Saturday, July 4, 2009

Horse owners life in Belize

Horse racing in rural Belize
Horses of Crooked Tree
Annual Belmopan rodeo in Belize


THE HORSE OWNERS LIFE IN BELIZE

Foreigners are often curious about life in Belize. Here in Western Belize we have a whole segment of Mennonites who refuse to use modern things and they use horses as their main transportation system and you can see them driving their wagons miles and miles for hours, back and forth along the roads to their farms, after being to the local villages and towns selling their produce, or for doing their shopping.
Some people even use horses as transportation to live within their means, as they do work like day labor and grow their own food on the lower end of the cash flow scale. Certainly children love horses and horses love children and it is not unusual in our suburb of Hillview of Santa Elena Town of the Western Twin District towns to see school age children riding horses in play after school around the community.
There is probably no finer sight than to see the bond of young children with their equally young horses, who are their best friends. Riding around here is primarily bareback. Riders use halters for steering with reins, but that is usually the limit for horse riding paraphernalia. I rarely drive to the coast. Perhaps, once a year or two, to the port town, en-route to my home island of Caye Caulker. I was very surprised about a year ago, the last time I went down the Western highway ( one of two highways in Belize ) to pass a gymkhana, with regular American style obstacles and training corals for horses on the side of the highway. We have a lot of expatriates from foreign countries, retired here, or doing business and living here.

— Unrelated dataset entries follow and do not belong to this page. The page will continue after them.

(** [ReadBinary] into a fresh [&T{}]: a nil pointer on the wire leaves it as
    it is. *)
Definition ReadBinary (t : rtype) (lmt : Z) (r : R) : res (gval * R) :=
  let! (v, r) := readReflectBinary (TPtr t) noOpts false lmt r in
  let v := match v with VNil => VPtr (zero_of t) | _ => v end in
  if negb (lmt =? 0) && (lmt <? rn r) && negb (failed r)
  then Ok (v, setErr ErrBinaryReadOverflow r) else Ok (v, r).

Definition ReadBinaryBytes (d : bytes) (rt : rtype) : res (gval * option werr) :=
  let! (v, r) := ReadBinaryPtr rt 0 (mkR d 0 None) in Ok (v, re r).

(** ** Well-typed values *)
Definition bits (k : Z) (z : Z) : Prop := 0 <= z < 2 ^ k.
Definition sbits (k : Z) (z : Z) : Prop := - 2 ^ (k - 1) <= z < 2 ^ (k - 1).

(** A time is stored in milliseconds; a float needs the [unsafe] option. *)
Definition scalar_ok (v : gval) (rt : rtype) (o : Options) : Prop :=
  match v, rt with
  | VBytes s, TString => Z.of_nat (length s) <= maxAlloc
  | VInt t, TTime => is_i64 t /\ Z.rem t 1000000 = 0
  | VInt z, TInt64 | VInt z, TInt => is_i64 z
  | VInt z, TInt32 => sbits 32 z
  | VInt z, TInt16 => sbits 16 z
  | VInt z, TInt8 => sbits 8 z
  | VInt z, TUint64 | VInt z, TUint => is_u64 z
  | VInt z, TUint32 => bits 32 z
  | VInt z, TUint16 => bits 16 z
  | VInt z, TUint8 => bits 8 z
  | VBool _, TBool => True
  | VInt z, TFloat64 => Unsafe o = true /\ is_u64 z
  | VInt z, TFloat32 => Unsafe o = true /\ bits 32 z
  | _, _ => False
  end.

Definition all_of (P : gval -> Prop) : list gval -> Prop :=
  fix all vs := match vs with [] => True | v :: vs' => P v /\ all vs' end.

Definition all_fields (P : gval -> Options -> rtype -> Prop)
    : list gval -> list (Options * rtype) -> Prop :=
  fix all vs fs :=
    match vs, fs with
    | [], [] => True
    | v :: vs', (fo, ft) :: fs' => P v fo ft /\ all vs' fs'
    | _, _ => False
    end.

Fixpoint wt (v : gval) (rt : rtype) (o : Options) (dr : bool) : Prop :=
  match rt with
  | TInterface None => False
  | TInterface (Some cts) =>
      dr = false /\
      match v with
      | VNil => True
      | VIface id crt cv =>
          (exists b, TypeToByte cts id = Some b /\ ByteToType cts b = Some (id, crt) /\ 0 < b < 256) /\
          match crt, cv with
          | TPtr _, VNil => False
          | TPtr crt', VPtr cv' => wt cv' crt' o false
          | _, _ => wt cv crt o false
          end
      | _ => False
      end
  | TPtr t => dr = false /\ match v with VNil => True | VPtr v' => wt v' t o true | _ => False end
  | TArray n t =>
      match v with
      | VBytes bz => isUint8 t = true /\ length bz = n
      | VList vs => isUint8 t = false /\ length vs = n /\ all_of (fun v => wt v t o false) vs
      | _ => False
      end
  | TSlice t =>
      match v with
      | VBytes bz => isUint8 t = true /\ Z.of_nat (length bz) <= maxAlloc
      | VList vs => isUint8 t = false /\ Z.of_nat (length vs) < 2 ^ 63 /\
                    all_of (fun v => wt v t o false) vs
      | _ => False
      end
  | TStruct fs =>
      match v with
      | VStruct vs => all_fields (fun v fo ft => wt v ft fo false) vs fs
      | _ => False
      end
  | _ => scalar_ok v rt o
  end.
(* ===== verification/Types.v ===== *)
(** * gemmill/types and gemmill/go-crypto: the data the consensus exchanges

    Keys and signatures, part-set headers, block identifiers, votes and
    proposals, with the go-wire type of each (the argument of
    [wire.BinaryBytes]).  The hash functions and the signature schemes are
    third-party code: they are the operations of the class [Crypto]. *)
From S2P Require Import Prelude Wire WireReflect.
Import Wire WireReflect.

(** ** Third-party cryptography *)
Class Crypto := {
  ripemd160 : bytes -> bytes;
  keccak256 : bytes -> bytes;
  configured_sha256 : bool;
  ed25519_Verify : bytes -> bytes -> bytes -> bool;
  secp256k1_Verify : bytes -> bytes -> bytes -> bool
}.

(** go-hash/hash.go: [DoHash] is a variable set by [ConfigHasher]. *)
Definition DoHash `{Crypto} (bz : bytes) : bytes :=
  if configured_sha256 then keccak256 bz else ripemd160 bz.

Definition Keccak256Func `{Crypto} (bz : bytes) : bytes := keccak256 bz.

(** ** go-crypto: signatures and public keys *)
Inductive Signature :=
| SignatureEd25519 (bz : bytes)
| SignatureSecp256k1 (bz : bytes).

Inductive PubKey :=
| PubKeyEd25519 (bz : bytes)
| PubKeySecp256k1 (bz : bytes).

#[export] Instance Signature_eq_dec : EqDecision Signature.
Proof. solve_decision. Defined.
#[export] Instance PubKey_eq_dec : EqDecision PubKey.
Proof. solve_decision. Defined.

Definition sig_IsZero (s : Signature) : bool :=
  match s with
  | SignatureEd25519 _ => false
  | SignatureSecp256k1 bz => (length bz =? 0)%nat
  end.

Definition sig_Equals (s other : Signature) : bool :=
  match s, other with
  | SignatureEd25519 a, SignatureEd25519 b => bytes_eqb a b
  | SignatureSecp256k1 a, SignatureSecp256k1 b => bytes_eqb a b
  | _, _ => false
  end.

(** [Address]: the hash of the type byte and the length-prefixed key. *)
Definition Address `{Crypto} (pk : PubKey) : bytes :=
  let enc b key := DoHash (b :: wout (WriteByteSlice key newW)) in
  match pk with
  | PubKeyEd25519 key => enc 1 key
  | PubKeySecp256k1 key => enc 2 key
  end.

Definition VerifyBytes `{Crypto} (pk : PubKey) (msg : bytes) (sig : option Signature) : bool :=
  match pk, sig with
  | PubKeyEd25519 key, Some (SignatureEd25519 s) => ed25519_Verify key msg s
  | PubKeySecp256k1 key, Some (SignatureSecp256k1 s) => secp256k1_Verify key msg s
  | _, _ => false
  end.

Definition pk_Equals (pk other : PubKey) : bool :=
  match pk, other with
  | PubKeyEd25519 a, PubKeyEd25519 b => bytes_eqb a b
  | PubKeySecp256k1 a, PubKeySecp256k1 b => bytes_eqb a b
  | _, _ => false
  end.

(** Registrations: the type byte, the type's identity, the type. *)
Definition T_bytes : rtype := TSlice TUint8.
Definition T_Signature : rtype :=
  TInterface (Some [(1, 1%nat, TArray 64 TUint8); (2, 2%nat, T_bytes)]).
Definition T_PubKey : rtype :=
  TInterface (Some [(1, 3%nat, TArray 32 TUint8); (2, 4%nat, TArray 64 TUint8)]).

Definition sig_val (s : option Signature) : gval :=
  match s with
  | None => VNil
  | Some (SignatureEd25519 bz) => VIface 1 (TArray 64 TUint8) (VBytes bz)
  | Some (SignatureSecp256k1 bz) => VIface 2 T_bytes (VBytes bz)
  end.

Definition pk_val (pk : PubKey) : gval :=
  match pk with
  | PubKeyEd25519 bz => VIface 3 (TArray 32 TUint8) (VBytes bz)
  | PubKeySecp256k1 bz => VIface 4 (TArray 64 TUint8) (VBytes bz)
  end.

(** ** part_set.go: [PartSetHeader] *)
Record PartSetHeader := mkPSH { ps_Total : Z; ps_Hash : bytes }.

#[export] Instance PartSetHeader_eq_dec : EqDecision PartSetHeader.
Proof. solve_decision. Defined.

Definition psh_IsZero (psh : PartSetHeader) : bool := ps_Total psh =? 0.
Definition psh_Equals (psh other : PartSetHeader) : bool :=
  (ps_Total psh =? ps_Total other) && bytes_eqb (ps_Hash psh) (ps_Hash other).

Definition field (t : rtype) : Options * rtype := (noOpts, t).

Definition T_PartSetHeader : rtype := TStruct [field TInt; field T_bytes].
Definition psh_val (p : PartSetHeader) : gval := VStruct [VInt (ps_Total p); VBytes (ps_Hash p)].

(** ** block.go: [BlockID] *)
Record BlockID := mkBID { bid_Hash : bytes; bid_PartsHeader : PartSetHeader }.

#[export] Instance BlockID_eq_dec : EqDecision BlockID.
Proof. solve_decision. Defined.

Definition nilBlockID : BlockID := mkBID [] (mkPSH 0 []).

Definition bid_IsZero (b : BlockID) : bool :=
  (length (bid_Hash b) =? 0)%nat && psh_IsZero (bid_PartsHeader b).
Definition bid_Equals (b other : BlockID) : bool :=
  bytes_eqb (bid_Hash b) (bid_Hash other) &&
  psh_Equals (bid_PartsHeader b) (bid_PartsHeader other).

Definition T_BlockID : rtype := TStruct [field T_bytes; field T_PartSetHeader].
Definition bid_val (b : BlockID) : gval := VStruct [VBytes (bid_Hash b); psh_val (bid_PartsHeader b)].

(** [BinaryBytes] where it cannot fail (see [BinaryBytes_psh]). *)
Definition binary_bytes (v : gval) (rt : rtype) : bytes :=
  match BinaryBytes v rt with Ok bz => bz | Panic => [] end.

Definition Key (b : BlockID) : bytes :=
  bid_Hash b ++ binary_bytes (psh_val (bid_PartsHeader b)) T_PartSetHeader.

(** ** vote.go and proposal.go *)
Definition VoteTypePrevote : Z := 1.
Definition VoteTypePrecommit : Z := 2.

Definition IsVoteTypeValid (type_ : Z) : bool :=
  (type_ =? VoteTypePrevote) || (type_ =? VoteTypePrecommit).

Record Vote := mkVote {
  v_ValidatorAddress : bytes;
  v_ValidatorIndex : Z;
  v_Height : Z;
  v_Round : Z;
  v_Type : Z;
  v_BlockID : BlockID;
  v_Signature : option Signature
}.

#[export] Instance Vote_eq_dec : EqDecision Vote.
Proof. solve_decision. Defined.

Definition T_Vote : rtype :=
  TStruct [field T_bytes; field TInt; field TInt64; field TInt64; field TUint8;
           field T_BlockID; field T_Signature].
Definition vote_val (v : Vote) : gval :=
  VStruct [VBytes (v_ValidatorAddress v); VInt (v_ValidatorIndex v); VInt (v_Height v);
           VInt (v_Round v); VInt (v_Type v); bid_val (v_BlockID v); sig_val (v_Signature v)].

Record Proposal := mkProposal {
  p_Height : Z;
  p_Round : Z;
  p_BlockPartsHeader : PartSetHeader;
  p_POLRound : Z;
  p_POLBlockID : BlockID;
  p_Signature : option Signature
}.

#[export] Instance Proposal_eq_dec : EqDecision Proposal.
Proof. solve_decision. Defined.

Definition NewProposal (height round : Z) (parts : PartSetHeader) (polRound : Z) (polBlockID : BlockID)
    : Proposal :=
  mkProposal height round parts polRound polBlockID None.

Definition T_Proposal : rtype :=
  TStruct [field TInt64; field TInt64; field T_PartSetHeader; field TInt64; field T_BlockID;
           field T_Signature].
Definition proposal_val (p : Proposal) : gval :=
  VStruct [VInt (p_Height p); VInt (p_Round p); psh_val (p_BlockPartsHeader p);
           VInt (p_POLRound p); bid_val (p_POLBlockID p); sig_val (p_Signature p)].

(** ** Facts *)
Lemma psh_Equals_eq a b : psh_Equals a b = true <-> a = b.
Proof.
  unfold psh_Equals. rewrite andb_true_iff, Z.eqb_eq, bytes_eqb_eq.
  destruct a, b; simpl. naive_solver.
Qed.

Lemma bid_Equals_eq a b : bid_Equals a b = true <-> a = b.
Proof.
  unfold bid_Equals. rewrite andb_true_iff, bytes_eqb_eq, psh_Equals_eq.
  destruct a, b; simpl. naive_solver.
Qed.

(** What Go's types and its allocator guarantee of a value. *)
Definition psh_ok (p : PartSetHeader) : Prop :=
  is_i64 (ps_Total p) /\ Z.of_nat (length (ps_Hash p)) <= maxAlloc.
Definition bid_ok (b : BlockID) : Prop :=
  Z.of_nat (length (bid_Hash b)) <= maxAlloc /\ psh_ok (bid_PartsHeader b).
Definition sig_ok (s : option Signature) : Prop :=
  match s with
  | None => True
  | Some (SignatureEd25519 bz) => length bz = 64%nat
  | Some (SignatureSecp256k1 bz) => Z.of_nat (length bz) <= maxAlloc
  end.
Definition vote_ok (v : Vote) : Prop :=
  Z.of_nat (length (v_ValidatorAddress v)) <= maxAlloc /\ is_i64 (v_ValidatorIndex v) /\
  is_i64 (v_Height v) /\ is_i64 (v_Round v) /\ is_byte (v_Type v) /\ bid_ok (v_BlockID v) /\
  sig_ok (v_Signature v).

Lemma psh_wt p o : psh_ok p -> wt (psh_val p) T_PartSetHeader o false.
Proof. intros [? ?]. simpl. naive_solver. Qed.

Lemma bid_wt b o : bid_ok b -> wt (bid_val b) T_BlockID o false.
Proof. intros [? [? ?]]. simpl. naive_solver. Qed.

Lemma sig_wt s o : sig_ok s -> wt (sig_val s) T_Signature o false.
Proof.
  destruct s as [[bz|bz]|]; intros Hs; (split; [done|]); [| |done]; split; try (by repeat split);
    eexists; (split; [reflexivity|]); split; done || lia.
Qed.

Lemma vote_wt v o : vote_ok v -> wt (vote_val v) T_Vote o false.
Proof.
  intros (? & ? & ? & ? & ? & Hb & Hs).
  pose proof (bid_wt _ noOpts Hb). pose proof (sig_wt _ noOpts Hs).
  split_and!; done.
Qed.

(** The key of a block identifier determines it among identifiers whose block
    hashes have the same length. *)
Lemma Key_inj a b :
  bid_ok a -> bid_ok b -> length (bid_Hash a) = length (bid_Hash b) -> Key a = Key b -> a = b.
Proof.
  intros [_ Ha] [_ Hb] Hl. unfold Key, binary_bytes. intros Hk.
  apply app_inj_1 in Hk as [Hh Hk]; [|done].
  pose proof (psh_wt _ noOpts Ha) as Wa. pose proof (psh_wt _ noOpts Hb) as Wb.
  destruct (BinaryBytes_codes _ _ Wa) as (x & Ex & _). destruct (BinaryBytes_codes _ _ Wb) as (y & Ey & _).
  rewrite Ex, Ey in Hk. subst y.
  destruct (BinaryBytes_prefix _ _ _ _ _ [] [] Wa Wb Ex Ey eq_refl) as [Hv _].
  destruct a as [ha [ta pa]], b as [hb [tb pb]]. unfold psh_val in Hv. simpl in *. by simplify_eq.
Qed.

So I suppose there is a growing demand for the more upscale type horse facility.
The whole thing came to mind, because of the trouble you can have with animals in this world, co-existing with human populations. This weekends newspaper, ( one of them ) ( Belize has no daily newspapers ) had a story about a fuss in a coastal village called Gales Point, located on a peninsular in Gales Point Lagoon, famous for it’s fishing and Manatee population, which is a mecca for Tourism. The village has at least one tourist place and maybe two? Seems like a tourist went up to pet a horse, eating grass, hobbled and on a staked rope somewhere in a village open yard. The horse didn’t want to be bothered ( maybe it was too hot? ) and turned around like some horses and dogs do and gently nipped the tourist on the shoulder. Both horses and dogs use their mouth and teeth to communicate with. They don’t have hands and cannot speak. No blood was drawn or anything. It is just a polite gesture to say, you are a stranger and don’t annoy me. In the newspaper article, the expatriate tourist owner of the facility in the village, catering to manatee watching and sports fishermen, is complaining officially that the horse whose home is with a family in the village should be removed from the village. That is nonsense of course, the horse is the families transportation to their plantation, where they grow the food they eat and sell along the coast to the market in Belize City. Besides the horse is a member of a family, like a brother or nephew. The horse is not a pet, it is family. Which just goes to show the problems you can have with different cultures of humans trying to live together with different historical backgrounds.